___ DATA FOR THE TASK ___
(* ===== verification/StatefulWriterMatching.v ===== *)
(** * Matching keeps the invariant of the writer

    A reader that is matched gets a proxy that is as good as new, and a late joiner
    the changes of the history above its low mark; then the reachable writers. *)

From Stdlib Require Import ZArith Lia ZifyBool Sorting.Sorted.
From stdpp Require Import base numbers list option list_numbers sorting sets.
From S2P Require Import Prelude SequenceNumber BitmapRange BitmapFacts SortedRange Bytes Guid TimedEvent Time CacheChange ChangeForReader GapBuilder ReaderHistory ReaderProxy ReaderProxyFacts ReaderProxyTheorems ReaderProxyHistory WriterHistory LocatorSelector StatefulWriter StatefulWriterLogic StatefulWriterInvariant StatefulWriterSteps.

Open Scope Z_scope.
Open Scope writer_scope.

Section Matching.
Context (cfg : WriterConfig) (n : Z).

#[local] Hint Resolve stable_check_acked : writer.

(** ** Matched readers *)

Lemma listed_filter (H : Z → Prop) r : listed H n r → listed H n (rp_filter_locators cfg r).
Proof.
  intros Hr. apply (listed_same_keys H n r); [done | | done | done]. split; [|done]. by apply (rp_ok_same r); [apply Hr | ..].
Qed.

Lemma listed_update (H : Z → Prop) rdata r : listed H n r → listed H n (rp_update rdata r).
Proof.
  intros Hr. apply (listed_same_keys H n r); [done | | done | done]. split; [|done]. by apply (rp_ok_same r); [apply Hr | ..].
Qed.

Lemma stable_update_matched p rdata : stable (sw_ok cfg n) (update_matched_reader cfg p rdata).
Proof.
  unfold update_matched_reader. stable. apply stable_on_reader. intros w r a r' eff Hw Hp [= _ <- _].
  by apply listed_filter, listed_update, (so_readers _ _ _ Hw p).
Qed.

(** The readers of a list of kind [k] replaced by readers that list changes of the history. *)
Lemma reader_at_set_readers k l q w :
  reader_at q (set_readers_of k l w) = if decide (fst q = k) then l !! snd q else reader_at q w.
Proof. unfold reader_at. destruct q as [k' i], k, k'; done. Qed.

Lemma sw_ok_set_readers k l w :
  sw_ok cfg n w → (∀ r, r ∈ l → listed (in_hist (history_ w)) n r) → sw_ok cfg n (set_readers_of k l w).
Proof.
  intros [H1 H2 H3 H4] Hl. assert (history_ (set_readers_of k l w) = history_ w) as Eh by (by destruct k).
  assert (matched_readers_pool_ (set_readers_of k l w) = matched_readers_pool_ w) as Ep by (by destruct k).
  constructor; rewrite ?Eh, ?Ep; [done.. | | done]. intros q r. rewrite reader_at_set_readers.
  destruct (decide _); [|by apply H3]. intros Hq. apply Hl. by eapply list_elem_of_lookup_2.
Qed.

Lemma sw_ok_set_pool l w : sw_ok cfg n w → (∀ r, r ∈ l → idle r) → sw_ok cfg n (sw_set_pool l w).
Proof. intros [H1 H2 H3 H4] Hl. by constructor. Qed.

Lemma idle_make ds events : idle (fst (rp_make ds events)).
Proof.
  unfold rp_make, rp_stop. destruct (disable_timers _) as [r1 e]. done.
Qed.

Lemma idle_stop r : idle (fst (rp_stop r)).
Proof. unfold rp_stop. by destruct (disable_timers r) as [r1 e]. Qed.

Lemma take_proxy_holds :
  holds (sw_ok cfg n) (sw_ok cfg n) (take_reader_proxy cfg) (λ o w, sw_ok cfg n w ∧ ∀ r, o = Some r → idle r).
Proof.
  unfold take_reader_proxy. apply holds_gets. intros w Hw. unfold id.
  destruct (last (matched_readers_pool_ w)) as [r|] eqn:El.
  - apply last_Some in El as [l' El]. apply holds_bind with (λ _, sw_ok cfg n).
    + apply holds_modify. intros w' ->. apply sw_ok_set_pool; [done|]. rewrite El, removelast_last.
      intros q Hq. apply (so_pool _ _ _ Hw). rewrite El. apply elem_of_app. by left.
    + intros _ s Hs. split; [done|]. intros q [= <-]. apply (so_pool _ _ _ Hw). rewrite El. apply elem_of_app. right. by left.
  - destruct (_ <? _).
    + pose proof (idle_make (wc_datasharing_compatible cfg) (wc_reader_events cfg)) as Hi.
      destruct (rp_make _ _) as [r e]. intros s Es. cbn. rewrite Es. split; [done|]. by intros q [= <-].
    + intros s Es. cbn. rewrite Es. split; [done|]. by intros q [=].
Qed.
___
• **EXERCISE REQUIREMENTS**
Please print all the data again exactly as given.

• **RESPONSE TO THE TASK**
(* ===== verification/StatefulWriterMatching.v ===== *)
(** * Matching keeps the invariant of the writer

    A reader that is matched gets a proxy that is as good as new, and a late joiner
    the changes of the history above its low mark; then the reachable writers. *)

From Stdlib Require Import ZArith Lia ZifyBool Sorting.Sorted.
From stdpp Require Import base numbers list option list_numbers sorting sets.
From S2P Require Import Prelude SequenceNumber BitmapRange BitmapFacts SortedRange Bytes Guid TimedEvent Time CacheChange ChangeForReader GapBuilder ReaderHistory ReaderProxy ReaderProxyFacts ReaderProxyTheorems ReaderProxyHistory WriterHistory LocatorSelector StatefulWriter StatefulWriterLogic StatefulWriterInvariant StatefulWriterSteps.

Open Scope Z_scope.
Open Scope writer_scope.

Section Matching.
Context (cfg : WriterConfig) (n : Z).

#[local] Hint Resolve stable_check_acked : writer.

(** ** Matched readers *)

Lemma listed_filter (H : Z → Prop) r : listed H n r → listed H n (rp_filter_locators cfg r).
Proof.
  intros Hr. apply (listed_same_keys H n r); [done | | done | done]. split; [|done]. by apply (rp_ok_same r); [apply Hr | ..].
Qed.

Lemma listed_update (H : Z → Prop) rdata r : listed H n r → listed H n (rp_update rdata r).
Proof.
  intros Hr. apply (listed_same_keys H n r); [done | | done | done]. split; [|done]. by apply (rp_ok_same r); [apply Hr | ..].
Qed.

Lemma stable_update_matched p rdata : stable (sw_ok cfg n) (update_matched_reader cfg p rdata).
Proof.
  unfold update_matched_reader. stable. apply stable_on_reader. intros w r a r' eff Hw Hp [= _ <- _].
  by apply listed_filter, listed_update, (so_readers _ _ _ Hw p).
Qed.

(** The readers of a list of kind [k] replaced by readers that list changes of the history. *)
Lemma reader_at_set_readers k l q w :
  reader_at q (set_readers_of k l w) = if decide (fst q = k) then l !! snd q else reader_at q w.
Proof. unfold reader_at. destruct q as [k' i], k, k'; done. Qed.

Lemma sw_ok_set_readers k l w :
  sw_ok cfg n w → (∀ r, r ∈ l → listed (in_hist (history_ w)) n r) → sw_ok cfg n (set_readers_of k l w).
Proof.
  intros [H1 H2 H3 H4] Hl. assert (history_ (set_readers_of k l w) = history_ w) as Eh by (by destruct k).
  assert (matched_readers_pool_ (set_readers_of k l w) = matched_readers_pool_ w) as Ep by (by destruct k).
  constructor; rewrite ?Eh, ?Ep; [done.. | | done]. intros q r. rewrite reader_at_set_readers.
  destruct (decide _); [|by apply H3]. intros Hq. apply Hl. by eapply list_elem_of_lookup_2.
Qed.

Lemma sw_ok_set_pool l w : sw_ok cfg n w → (∀ r, r ∈ l → idle r) → sw_ok cfg n (sw_set_pool l w).
Proof. intros [H1 H2 H3 H4] Hl. by constructor. Qed.

Lemma idle_make ds events : idle (fst (rp_make ds events)).
Proof.
  unfold rp_make, rp_stop. destruct (disable_timers _) as [r1 e]. done.
Qed.

Lemma idle_stop r : idle (fst (rp_stop r)).
Proof. unfold rp_stop. by destruct (disable_timers r) as [r1 e]. Qed.

Lemma take_proxy_holds :
  holds (sw_ok cfg n) (sw_ok cfg n) (take_reader_proxy cfg) (λ o w, sw_ok cfg n w ∧ ∀ r, o = Some r → idle r).
Proof.
  unfold take_reader_proxy. apply holds_gets. intros w Hw. unfold id.
  destruct (last (matched_readers_pool_ w)) as [r|] eqn:El.
  - apply last_Some in El as [l' El]. apply holds_bind with (λ _, sw_ok cfg n).
    + apply holds_modify. intros w' ->. apply sw_ok_set_pool; [done|]. rewrite El, removelast_last.
      intros q Hq. apply (so_pool _ _ _ Hw). rewrite El. apply elem_of_app. by left.
    + intros _ s Hs. split; [done|]. intros q [= <-]. apply (so_pool _ _ _ Hw). rewrite El. apply elem_of_app. right. by left.
  - destruct (_ <? _).
    + pose proof (idle_make (wc_datasharing_compatible cfg) (wc_reader_events cfg)) as Hi.
      destruct (rp_make _ _) as [r e]. intros s Es. cbn. rewrite Es. split; [done|]. by intros q [= <-].
    + intros s Es. cbn. rewrite Es. split; [done|]. by intros q [=].
Qed.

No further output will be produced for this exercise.